In the Message, Job says: "Human life is a struggle, isn't it? It's a life sentence to hard labor. Like field hands longing for quiting time and working stiffs with nothing to hope for but payday. I go to bed and think, 'How long till I can get up? I toss and turn as the night drags on -- and I'm fed up.

"God, don't forget that I'm only a puff of air," Job cries to the sky. "And so I'm not keeping one bit of this quiet, I'm laying it all our on the table, my complaining to high heaven is bitter, but honest. Are you going to put a muzzle on me, the way you quiet the sea and still the storm?"

Honestly, to this minute I hurt most by the fact that I wasn't there when Frankie died. I wasn't there to hold him as he took his last breath. I'm fully wracked with guilt that since he was smarter than David Lettermen and funnier than Jay Leno, he might have wondered 'where is he? Where is my master.' I wasn't there. I wasn't. For all my talk to him about how much I loved him, I wasn't there when it counted most.

Since Frankie died, we've doubled our efforts to save animals. We've brought in dachshunds Breezy and Copper and cats Rocky and the two outside adoptees, Catty and Miss Kitty. We've made sure the squabbles among the saved animals are small ones. We've fed and watched over and done everything we can for all we can.

But none of them are Frankie. I know none will ever be.

But that's fine. It truly is. My complaints are few even as my ministries grow.

I've grown closer to God through suffering, I expect. But perhaps I'll never grow as close as my man Daniel. I love his prayer, "O Lord our God, hear my prayer and pleading. Restore your Temple, which has been destroyed; restore it so that everyone will know that you are God. Listen to us, O God; look at us and see the trouble we are in and the suffering of the city that bears your name. We are praying to you because you are merciful, not because we have done right. Lord hear us, Lord, forgive us. Lord, listen to us, and act! In order that everyone will know that you are God, do not delay. This city and these people are yours!"

As I finished typing this portion of Daniel's long prayer, Shout to the Lord begins to play and it carries through.

I've told a couple of times my favorite part of the Israel trip. We were on the Sea of Galilee, with gentle waves and a sky stacked with thick white clouds as if they were boxes in a storage shed. As our boat rode one wave after another, we talked and talked and looked at the far mountains and thought of Jesus.

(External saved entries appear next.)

(* ===== verification/Conformance.v ===== *)
(** * Requests and answers of the contract

    Relates the data types of Schemas.v to frontend/src/api/{client,endpoints}.ts: every
    answer that has the type the contract declares is understood by the client, and the
    bodies that frontend/src/auth/AuthContext.tsx and the pages send have the types their
    operations declare. *)

From S2P Require Import Prelude JsNumber JsDate Json Url Contracts ApiClient UrlState ListPages Intelligence Operations Rest Schemas PageRequests.

#[local] Open Scope list_scope.
#[local] Open Scope Z_scope.

(** ** Bodies *)

(** What users command is sent as the contract asks. The body of every request that
    signs in, sets the language, saves the status of an alert or of an incident, or starts
    a restore has the type that the contract declares for the body of its operation, and no
    fields besides; its values are those of the form. *)
Theorem commands_conform command :
  ∃ body name, call_body (command_call command) = Some body ∧ op_body (call_operation (command_call command)) = Some name ∧
    valid name body = true ∧
    match schema_of name with Some s => match body with JObj fields => fields.*1 = field_names s | _ => False end | None => False end ∧
    match command with
    | CmdLogin loginId password => prop (u! "loginId") body = Some (JStr loginId) ∧ prop (u! "password") body = Some (JStr password)
    | CmdLocale locale => prop (u! "locale") body = Some (JStr (lit_name locale))
    | CmdAlert _ status => prop (u! "status") body = Some (JStr (lit_name status))
    | CmdIncident _ status => prop (u! "status") body = Some (JStr (lit_name status))
    | CmdRestore request => prop (u! "endpointIds") body = Some (JArr (map JInt (restore_endpointIds request))) ∧
        prop (u! "from") body = Some (JStr (restore_from request)) ∧ prop (u! "to") body = Some (JStr (restore_to request))
    end.
Proof.
  destruct command as [loginId password|locale|alertId status|incidentId status|request]; eexists _, _; (split; [reflexivity|]); (split; [reflexivity|]).
  - split; [by vm_compute|]. by split.
  - destruct locale; split; [by vm_compute|by split|by vm_compute|by split].
  - destruct status; (split; [by vm_compute|by split]).
  - destruct status; (split; [by vm_compute|by split]).
  - split; [|by split]. unfold valid, DEPTH. erewrite conforms_ref by reflexivity. unfold schema_ArchiveRestoreRequest, restore_body.
    rewrite conforms_object. cbn [forallb req fst snd]. rewrite !andb_true_iff. split_and!; [|by vm_compute..].
    change (prop _ _) with (Some (JArr (map JInt (restore_endpointIds request)))). cbn [fst snd]. rewrite conforms_array.
    apply forallb_forall. intros j (z & <- & _)%in_map_iff. reflexivity.
Qed.

(** ** Answers *)

Definition all_operations : list Operation := flat_map (λ item, map snd (item_methods item)) CONTRACT.

(** Success answers are envelopes of data, all others the error envelope. *)
Definition success (status : Z) : bool := (200 <=? status) && (status <=? 299).
Definition envelope_of (name : ustring) : option Schema :=
  match schema_of name with
  | Some (SObject [(data, true, type); (meta, true, SRef meta_name)]) =>
    if bool_decide (data = u! "data") && bool_decide (meta = u! "meta") && bool_decide (meta_name = u! "RequestMeta") then Some type else None
  | _ => None
  end.
Definition answer_shape (answer : Z * ustring) : bool :=
  if success answer.1 then match envelope_of answer.2 with Some type => resolves 5 type | None => false end else bool_decide (answer.2 = u! "ErrorEnvelope").

Lemma answers_shaped op answer : op ∈ all_operations → answer ∈ op_responses op → answer_shape answer = true.
Proof.
  intros Ho Ha. assert (forallb (λ op, forallb answer_shape (op_responses op)) all_operations = true) as H by (vm_compute; reflexivity).
  rewrite forallb_forall in H. specialize (H op (proj1 (list_elem_of_In _ _) Ho)). rewrite forallb_forall in H. by apply H, list_elem_of_In.
Qed.

Lemma envelope_schema name type : envelope_of name = Some type →
  schema_of name = Some (SObject [(u! "data", true, type); (u! "meta", true, SRef (u! "RequestMeta"))]).
Proof.
  unfold envelope_of. intros H. repeat case_match; try discriminate. injection H as ->.
  match goal with H : _ && _ = true |- _ => apply andb_prop in H as [[Ha Hb]%andb_prop Hc] end.
  by apply bool_decide_eq_true in Ha as ->, Hb as ->, Hc as ->.
Qed.

Lemma meta_id v : conforms 5 (SRef (u! "RequestMeta")) v = true → isRecord v = true ∧ ∃ id, prop (u! "requestId") v = Some (JStr id).
Proof.
  erewrite (conforms_ref 4) by reflexivity. unfold schema_RequestMeta. rewrite conforms_object. destruct v as [| | | | |fields]; try done.
  cbn [forallb req fst snd]. change (u "requestId") with (u! "requestId"). intros H. apply andb_prop in H as [H _]. split; [done|].
  destruct (prop (u! "requestId") (JObj fields)) as [[]|]; try done. by eexists.
Qed.

Lemma envelope_read name type payload : envelope_of name = Some type → resolves 5 type = true → valid name payload = true →
  isSuccessEnvelope payload = true ∧ ∃ data, prop (u! "data") payload = Some data ∧ conforms DEPTH type data = true.
Proof.
  intros He Hr. unfold valid, DEPTH. rewrite (conforms_ref 5 _ _ _ (envelope_schema name type He)), conforms_object.
  destruct payload as [| | | | |fields]; try done. cbn [forallb fst snd]. intros H. apply andb_prop in H as [Hd H]. apply andb_prop in H as [Hm _].
  destruct (prop (u! "data") (JObj fields)) as [data|] eqn:Ed; [|done]. destruct (prop (u! "meta") (JObj fields)) as [meta|] eqn:Em; [|done].
  destruct (meta_id meta Hm) as (Hrec & id & Hid). split.
  - unfold isSuccessEnvelope. rewrite Ed, Em. cbn [isRecord is_record member mbind option_bind]. rewrite Hrec, Hid. by rewrite !bool_decide_true by eauto.
  - exists data. split; [done|]. rewrite (conforms_enough 5 6); [done|done|lia].
Qed.

(** The fields of an error: texts, a truth value, and details that each have a message. *)
Lemma error_body v : conforms 5 (SRef (u! "ErrorBody")) v = true →
  isRecord v = true ∧ ∃ code message retryable details,
    prop (u! "code") v = Some (JStr code) ∧ prop (u! "message") v = Some (JStr message) ∧ prop (u! "retryable") v = Some (JBool retryable) ∧
    prop (u! "details") v = Some (JArr details) ∧ forallb (conforms DEPTH (ref "ErrorDetail")) details = true.
Proof.
  erewrite (conforms_ref 4) by reflexivity. unfold schema_ErrorBody. rewrite conforms_object. destruct v as [| | | | |fields]; try done.
  cbn [forallb req fst snd]. rewrite !andb_true_iff. intros (Hcode & Hdetails & Hmessage & Hretryable & _). split; [done|].
  destruct (prop (u "code") (JObj fields)) as [[| | |code| |]|] eqn:E1; try done. destruct (prop (u "message") (JObj fields)) as [[| | |message| |]|] eqn:E2; try done.
  destruct (prop (u "retryable") (JObj fields)) as [[|retryable| | | |]|] eqn:E3; try done.
  destruct (prop (u "details") (JObj fields)) as [details|] eqn:E4; [|done]. rewrite conforms_array in Hdetails. destruct details as [| | | |details|]; try done.
  exists code, message, retryable, details. do 4 (split; [done|]). rewrite forallb_forall in Hdetails |- *. intros x Hx.
  rewrite (conforms_enough 4 6); [by apply Hdetails|by vm_compute|unfold DEPTH; lia].
Qed.

Lemma error_read payload : valid (u! "ErrorEnvelope") payload = true →
  ∃ env, isErrorEnvelope payload = Some env ∧ forallb (conforms DEPTH (ref "ErrorDetail")) (env_details env) = true.
Proof.
  unfold valid, DEPTH. erewrite (conforms_ref 5) by reflexivity. unfold schema_ErrorEnvelope. rewrite conforms_object.
  destruct payload as [| | | | |fields]; try done. cbn [forallb req fst snd]. rewrite !andb_true_iff. intros (Herror & Hmeta & _).
  destruct (prop (u "error") (JObj fields)) as [error|] eqn:Ee; [|done]. destruct (prop (u "meta") (JObj fields)) as [meta|] eqn:Em; [|done].
  destruct (error_body error Herror) as (Hrec & code & message & retryable & details & E1 & E2 & E3 & E4 & Hd).
  destruct (meta_id meta Hmeta) as (Hmrec & id & Hid). exists (mkErrorEnvelope code message retryable details id). split; [|done].
  unfold isErrorEnvelope. cbn [isRecord]. rewrite Ee, Em. cbn [is_record andb member mbind option_bind]. rewrite Hrec, Hmrec. cbn [andb].
  by rewrite E1, E2, E3, E4, Hid.
Qed.

(** Every answer the contract allows is understood. Whatever operation is answered, with
    whatever status its contract declares: if the payload has the type declared for that
    status, the client settles the request with the payload when the status is a success,
    and its data then has the type the operation declares; otherwise it rejects it with an
    error that has the status, and the code, the message, the retry advice, the details and
    the request id that the payload carries. No such answer is taken for a broken one, and
    only a status of 401 ends the session. *)
Theorem answers_understood {H} (auth : ApiAuth H) op status name r
  (Hop : op ∈ all_operations) (Hanswer : (status, name) ∈ op_responses op) (Hstatus : resp_status r = status) (Hvalid : valid name (resp_payload r) = true) :
  if success status then
    settle auth (FetchOk r) = (inl (resp_payload r), None) ∧
    ∃ type data, envelope_of name = Some type ∧ prop (u! "data") (resp_payload r) = Some data ∧ conforms DEPTH type data = true
  else
    ∃ e env, settle auth (FetchOk r) = (inr (RApi e), if status =? 401 then unauthorizedHandler auth else None) ∧
      isErrorEnvelope (resp_payload r) = Some env ∧ err_status e = status ∧ err_code e = env_code env ∧ err_message e = env_message env ∧
      err_retryable e = env_retryable env ∧ err_details e = env_details env ∧ err_requestId e = Some (env_requestId env) ∧
      forallb (conforms DEPTH (ref "ErrorDetail")) (env_details env) = true.
Proof.
  pose proof (answers_shaped op (status, name) Hop Hanswer) as Hs. unfold answer_shape in Hs. cbn [fst snd] in Hs.
  assert (resp_ok r = success status) as Hok by (unfold resp_ok, success; by rewrite Hstatus).
  unfold settle. rewrite Hok. destruct (success status) eqn:Es; cbn [negb].
  - destruct (envelope_of name) as [type|] eqn:He; [|done]. destruct (envelope_read name type (resp_payload r) He Hs Hvalid) as (Hsucc & data & Hd & Hc).
    rewrite Hsucc. split; [done|]. by exists type, data.
  - apply bool_decide_eq_true in Hs as ->. destruct (error_read (resp_payload r) Hvalid) as (env & Henv & Hd).
    exists (response_error r), env. rewrite Hstatus. split; [done|]. split; [done|]. unfold response_error. rewrite Henv. by rewrite Hstatus.
Qed.

(** ** Examples *)

Definition sample_envelope : ErrorEnvelope := mkErrorEnvelope (u! "NOT_FOUND") (u! "No such alert.") false [] (u! "req_1").
Definition sample_response : Response := mkResponse 404 [] (stringify (error_json sample_envelope)).

Lemma answers_understood_witness :
  ∃ e, settle (mkApiAuth None (Some tt)) (FetchOk sample_response) = (inr (RApi e), None) ∧ err_code e = u! "NOT_FOUND" ∧ err_requestId e = Some (u! "req_1").
Proof.
  destruct (answers_understood (mkApiAuth None (Some tt)) op_alertsUpdateStatus 404 (u! "ErrorEnvelope") sample_response) as (e & env & H1 & H2 & _ & H4 & _ & _ & _ & H8 & _).
  - apply (list_elem_of_lookup_2 _ 2). reflexivity.
  - vm_compute. do 4 right. left.
  - reflexivity.
  - vm_compute. reflexivity.
  - exists e. assert (env = sample_envelope) as -> by (vm_compute in H2; by injection H2). by rewrite H1, H4, H8.
Defined.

Then the boat's captain hit a switch and music joined us. First, Awesome God, my favorite contemporary Christian song played then Shout To The Lord  fought through the mist-thickened air. Ear to heart, heart to soul.

We were on the water that Jesus walked on, on the water that Jesus rowed through and our praises like waves flooded the moment. Would Frankie be alive if we hadn't gone to Israel? Probably not. Would Frankie be whining right now, standing on skinny black legs, front one's scratching my bare legs, asking to be picked up and set down in my lap? Probably not.

That's not the point of any of this. The point is, "Daniel, I(Gabriel) have come to help you understand the prophecy. When you began to plead with God, he answered you. He loves you, and so I have come to tell you the answer."

All this, every step, every tear, every substance, is about Him, not us. Him. He loves us, and that simply has to be enough. Shout it. Pray it. He is awesome, well, he is beyond awesome. That in itself is awesome.